Working with unicode encoded Strings from Active Directory via python-ldap

2023-03-25 22:52 问答作者：

I already came up with this problem, but after some testing I decided to create a new question with some more specific Infos:

I a开发者_如何学Gom reading user accounts with python-ldap (and Python 2.7) from our Active Directory. This does work well, but I have problems with special chars. They do look like UTF-8 encoded strings when printed on the console.

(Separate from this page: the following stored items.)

Definition check_invitation_code (request : CheckInvitationCodeRequest) : M AsWorld Failure bool :=
  _ ← check_version Failed (cic_client_metadata request);
  c ← fail_with (ok_or (status InvalidArgument) (cic_invitation_code request));
  _ ← fail_with (ensure (validate_code c) (status InvalidArgument));
  if is_unredeemable_code c then mret true
  else
    record ← load_unredeemed c;
    mret (bool_decide (is_Some record)).

(** The loop of [get_invitation_codes]: a code per token that is redeemed. *)
Fixpoint issue_codes (tokens : list AmortizedToken) : M AsWorld Failure (list string) :=
  match tokens with
  | [] => mret []
  | t :: tokens =>
      r ← try_ (as_redeem_token t GetInviteCode);
      match r with
      | Err _ => issue_codes tokens
      | Ok _ =>
          c ← map_errM (fun _ => Failed (status Internal)) invitation_generate;
          cs ← issue_codes tokens;
          mret (c :: cs)
      end
  end.
Definition get_invitation_codes (request_tokens : list bytes) : M AsWorld Failure (list string) :=
  _ ← fail_with (ensure (length request_tokens <=? 10)%nat (status InvalidArgument));
  tokens ← fail_with (mapM_r (fun b => ok_or (status InvalidArgument) (token_of_bytes b)) request_tokens);
  transaction (fun _ => Failed (status Internal)) (
    codes_today ← map_errM (fun _ => Failed (status Internal)) lock_and_count_codes_issued_today;
    _ ← fail_with (ensure (codes_today + Z.of_nat (length tokens) <=? CODES_PER_DAY)
                     (status ResourceExhausted));
    issue_codes tokens).

(** The code with which a user registers. *)
Definition registration_code (invitation_code : option string) :
    M AsWorld Failure (option InvitationCodeRecord) :=
  if invitation_only config then
    c ← fail_with (ok_or (status InvalidArgument) invitation_code);
    _ ← fail_with (ensure (validate_code c) (status InvalidArgument));
    code_record ←
      (if is_unredeemable_code c then mret (Some {| code := c; redeemed := false |})
       else load_unredeemed c);
    r ← fail_with (ok_or (status InvalidArgument) code_record);
    mret (Some r)
  else mret None.
Definition register_user (request : RegisterUserRequest) : M AsWorld Failure ClientCredential :=
  _ ← check_version Failed (ru_client_metadata request);
  code_record ← registration_code (ru_invitation_code request);
  params ← fail_with (
    p ← required (ru_client_credential_payload request);
    profile ← required (ru_encrypted_user_profile request);
    Ok {| client_payload := p; params_user_profile := profile |});
  map_errM status_of_register
    (as_init_user_registration (invitation_only config) params code_record).

(** ** Users *)

Definition delete_user (request : SignedRequest DeleteUserPayload) : M AsWorld Failure unit :=
  x ← verify_user_auth request;
  let '(user_id, p) := x in
  _ ← check_version Failed (du_client_metadata p);
  payload_user_id ← fail_with (required (du_user_id p));
  _ ← fail_with (ensure (bool_decide (payload_user_id = user_id)) (status InvalidArgument));
  with_status (fun _ => status Internal) (as_delete_user user_id).

Definition as_credentials_handler (client_metadata : option ClientMetadata) :
    M AsWorld Failure AsCredentialsResponse :=
  _ ← check_version Failed client_metadata;
  with_status (fun _ => status Internal) as_credentials.

Definition stage_user_profile_handler (request : SignedRequest StageUserProfilePayload) :
    M AsWorld Failure unit :=
  x ← verify_user_auth request;
  let '(user_id, p) := x in
  _ ← check_version Failed (sup_client_metadata p);
  profile ← fail_with (required (sup_encrypted_user_profile p));
  with_status status_of_stage (as_stage_user_profile user_id profile).

Definition merge_user_profile_handler (request : SignedRequest MergeUserProfilePayload) :
    M AsWorld Failure unit :=
  x ← verify_user_auth request;
  let '(user_id, p) := x in
  _ ← check_version Failed (mup_client_metadata p);
  with_status status_of_merge (as_merge_user_profile user_id).

Definition get_user_profile (request : GetUserProfileRequest) : M AsWorld Failure EncryptedUserProfile :=
  _ ← check_version Failed (gup_client_metadata request);
  user_id ← fail_with (required (gup_user_id request));
  index ← fail_with (required (gup_key_index request));
  with_status status_of_get_profile (as_get_user_profile user_id index).

Definition issue_tokens (request : SignedRequest IssueTokensPayload) : M AsWorld Failure bytes :=
  x ← verify_user_auth request;
  let '(user_id, p) := x in
  _ ← check_version Failed (itp_client_metadata p);
  op ← fail_with (ok_or (status InvalidArgument) (operation_of_i32 (itp_operation_type p)));
  token_request ← fail_with (ok_or (status InvalidArgument) (token_request_of_bytes (itp_token_request p)));
  token_response ← with_status status_of_issue (as_issue_tokens user_id op token_request);
  fail_with (ok_or (status Internal) (token_response_to_bytes token_response)).

Definition report_spam (request : SignedRequest ReportSpamPayload) : M AsWorld Failure unit :=
  x ← verify_user_auth request;
  let '(_, p) := x in
  _ ← check_version Failed (rsp_client_metadata p);
  mret tt.

(** ** Usernames *)

Definition publish_connection_packages (request : SignedRequest PublishConnectionPackagesPayload) :
    M AsWorld Failure unit :=
  x ← verify_username_auth request;
  let '(h, p) := x in
  _ ← check_version Failed (pcp_client_metadata p);
  cps ← fail_with (mapM_r (ok_or (status InvalidArgument)) (pcp_connection_packages p));
  with_status status_of_publish_packages (as_publish_connection_packages_for_handle h cps).

Definition check_username_exists (request : CheckUsernameExistsRequest) : M AsWorld Failure bool :=
  _ ← check_version Failed (cue_client_metadata request);
  h ← fail_with (required (cue_hash request));
  with_status (fun _ => status Internal) (as_check_username_exists h).

(** An optional field with the given parser. *)
Definition parse_optional {A} (f : bytes -> option A) (o : option bytes) : Result Status (option A) :=
  match o with
  | None => Ok None
  | Some b => a ← ok_or (status InvalidArgument) (f b); Ok (Some a)
  end.

(** The request is verified under the key that it brings. *)
Definition create_username (request : SignedRequest CreateUsernamePayload) : M AsWorld Failure unit :=
  key ← fail_with (p ← ok_or (status InvalidArgument) (sr_payload request);
                   ok_or (status InvalidArgument) (cup_verifying_key p));
  p ← fail_with (verify_request request key);
  _ ← check_version Failed (cup_client_metadata p);
  h ← fail_with (required (cup_hash p));
  token ← fail_with (parse_optional token_of_bytes (cup_token p));
  with_status status_of_create_username (as_create_username key (cup_plaintext p) h token).
Lemma tops_stage r : tops (reach (allowed (OpStageProfile r))) (stage_user_profile_handler config r).
Proof.
  unfold stage_user_profile_handler. apply tops_user_auth; [apply _|]. intros u p Hu Hp. tops_head.
  apply tops_user_record; [apply _|]. intros rec Hrec.
  keeps_step. apply tops_keeps, keeps_user_row. cbn. exists u. split; [done|]. by rewrite Hrec.
Qed.
Lemma tops_merge r : tops (reach (allowed (OpMergeProfile r))) (merge_user_profile_handler config r).
Proof.
  unfold merge_user_profile_handler. apply tops_user_auth; [apply _|]. intros u p Hu Hp. tops_head.
  apply tops_user_record; [apply _|]. intros rec Hrec.
  apply tops_bind_with; [apply _|keeps|]. intros m w w' Hm. leafM Hm. inv_ok.
  keeps_step. apply tops_keeps, keeps_user_row. cbn. exists u. split; [done|]. f_equal.
  unfold merge_user_profile in Hm. destruct (staged_user_profile rec); by simplify_eq/=.
Qed.
Lemma tops_issue_tokens r : tops (reach (allowed (OpIssueTokens r))) (issue_tokens config r).
Proof.
  unfold issue_tokens. apply tops_user_auth; [apply _|]. intros u p Hu Hp. tops_head.
  keeps_step; [apply tops_with_status|unfold fail_with; keeps]. apply tops_issue. inv_ok. cbn. by exists u, p, a.
Qed.
Lemma tops_publish_packages r : tops (reach (allowed (OpPublish r))) (publish_connection_packages config r).
Proof.
  unfold publish_connection_packages. apply tops_username_auth; [apply _|]. intros h p Hh Hp. tops_head.
  apply tops_publish. cbn. eauto.
Qed.
Lemma tops_create_username r : tops (reach (allowed (OpCreateName r))) (create_username config r).
Proof.
  unfold create_username. apply tops_fail_with_bind; [apply _|]. intros key Hk.
  apply tops_fail_with_bind; [apply _|]. intros p [Hp _]%verify_request_Ok. tops_head.
  match goal with Hr : required (cup_hash p) = Ok ?h |- _ => apply required_Ok in Hr; rename h into h0 end.
  apply tops_create; cbn; [by left|right; eauto 6..].
Qed.
Lemma tops_delete_username r : tops (reach (allowed (OpDeleteName r))) (delete_username config r).
Proof.
  unfold delete_username. apply tops_username_auth; [apply _|]. intros h p Hh Hp. tops_head.
  keeps_step; [apply tops_with_status|unfold fail_with; keeps]. unfold as_delete_username. keeps.
  apply keeps_username_delete. cbn. eauto.
Qed.
Lemma tops_refresh_username r : tops (reach (allowed (OpRefreshName r))) (refresh_username config r).
Proof.
  unfold refresh_username. apply tops_username_auth; [apply _|]. intros h p Hh Hp. tops_head.
  apply tops_refresh; cbn; [by left|right; eauto].
Qed.
Lemma tops_listen first : tops (reach (allowed (OpListen first))) (listen_username config first).
Proof.
  unfold listen_username. destruct first as [[[r|o|]|e]|]; [|keeps|keeps|keeps|keeps]. tops_head. apply tops_username_auth; [apply _|]. intros h p Hh Hp.
  apply tops_with_status. intros w Hw. unfold name_listen. destruct (track_listener h w) as [n w1] eqn:E.
  injection E as _ <-. cbn. split_and!; [done|done|lia].
Qed.
Lemma tops_listen_request r :
  tops (reach (allowed (OpListenRequest r))) (process_listen_username_request r).
Proof.
  unfold process_listen_username_request. apply tops_fail_with_bind; [apply _|]. intros q ->.
  destruct q as [|[id|]|]; [keeps| |keeps|keeps]. apply tops_with_status, tops_keeps, keeps_name_ack. done.
Qed.
Lemma tops_stream_turn wake s : tops (reach (allowed (OpStreamTurn wake s))) (stream_turn_op wake s).
Proof.
  intros w Hw. unfold stream_turn_op, name_turn. cbn [snd].
  pose proof (tops_keeps _ _ (keeps_name_fetch (allowed (OpStreamTurn wake s)) (ns_hash s) (ns_id s)
    NAME_BUFFER_SIZE eq_refl) w Hw) as Hf.
  destruct (decide _); [by split_and!|]. destruct (rev (ns_buffer s)); [|by split_and!].
  destruct (ns_state s); [|by split_and!].
  destruct (name_fetch_into _ _ _ w) as [[[|m ms]|e] w1]; exact Hf.
Qed.
Lemma tops_connect_fetch step : tops (reach (allowed (OpConnectFetch step))) (connect_fetch config step).
Proof.
  unfold connect_fetch. destruct step as [[[m f|o|]|e]|]; [|keeps|keeps|keeps|keeps].
  tops_head. apply tops_bind_with; [apply _|keeps|]. intros h w w' Hh. leafM Hh.
  destruct f as [| |h']; [done|done|]. injection Hh as ->. keeps_step; [keeps_step; apply tops_keeps|].
  - unfold load_username_expiration_data, load_expiration_data. keeps. apply keeps_username_delete. by left.
  - keeps. apply keeps_load_for_username. by right.
Qed.
Lemma tops_connect_enqueue h step :
  tops (reach (allowed (OpConnectEnqueue h step))) (connect_enqueue h step).
Proof.
  unfold connect_enqueue. destruct step as [[[|o|]|e]|]; [keeps| |keeps|keeps|keeps].
  keeps_step; [keeps|]. keeps_step; [keeps_step; by apply tops_name_enqueue|keeps].
Qed.
Lemma operation_types_spec op : op ∈ operation_types -> op <> OpUnspecified.
Proof. by intros [Hop _]%list_elem_of_filter. Qed.
Lemma tops_initialize domain : tops (reach (allowed (OpInitialize domain))) (as_initialize domain).
Proof.
  unfold as_initialize. keeps_step; [keeps; by apply keeps_exec; [apply _|]|].
  keeps_step; [|keeps_step; [|keeps]].
  - keeps_step. apply keeps_initialize_keys. by left.
  - keeps_step. apply tops_rotate_all. intros op Hop%operation_types_spec. right. eauto.
Qed.
Lemma keeps_generate_codes L n : L LCode -> keeps (reach L) (invitation_codes_generate n).
Proof.
  intros Hl. induction n as [|n IH]; cbn [invitation_codes_generate]; [keeps|].
  keeps_step; [by apply keeps_generate|keeps].
Qed.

The goal is to write them into a MySQL DB, but I don't get those strings into proper UTF-8 from the beginning.

Example (fullentries is my array with all the AD entries):

fullentries[23][1].decode('utf-8', 'ignore')    
print fullentries[23][1].encode('utf-8', 'ignore')
print fullentries[23][1].encode('latin1', 'ignore')
print repr(fullentries[23][1])

A second test with a string inserted by hand as follows:

testentry = "M\xc3\xbcller"
testentry.decode('utf-8', 'ignore')
print testentry.encode('utf-8', 'ignore')
print testentry.encode('latin1', 'ignore')
print repr(testentry)

The output of the first example ist:

M\xc3\xbcller
M\xc3\xbcller
u'M\\xc3\\xbcller'

Edit: If I try to replace the double backslashes with .replace('\\\\','\\) the output remains the same.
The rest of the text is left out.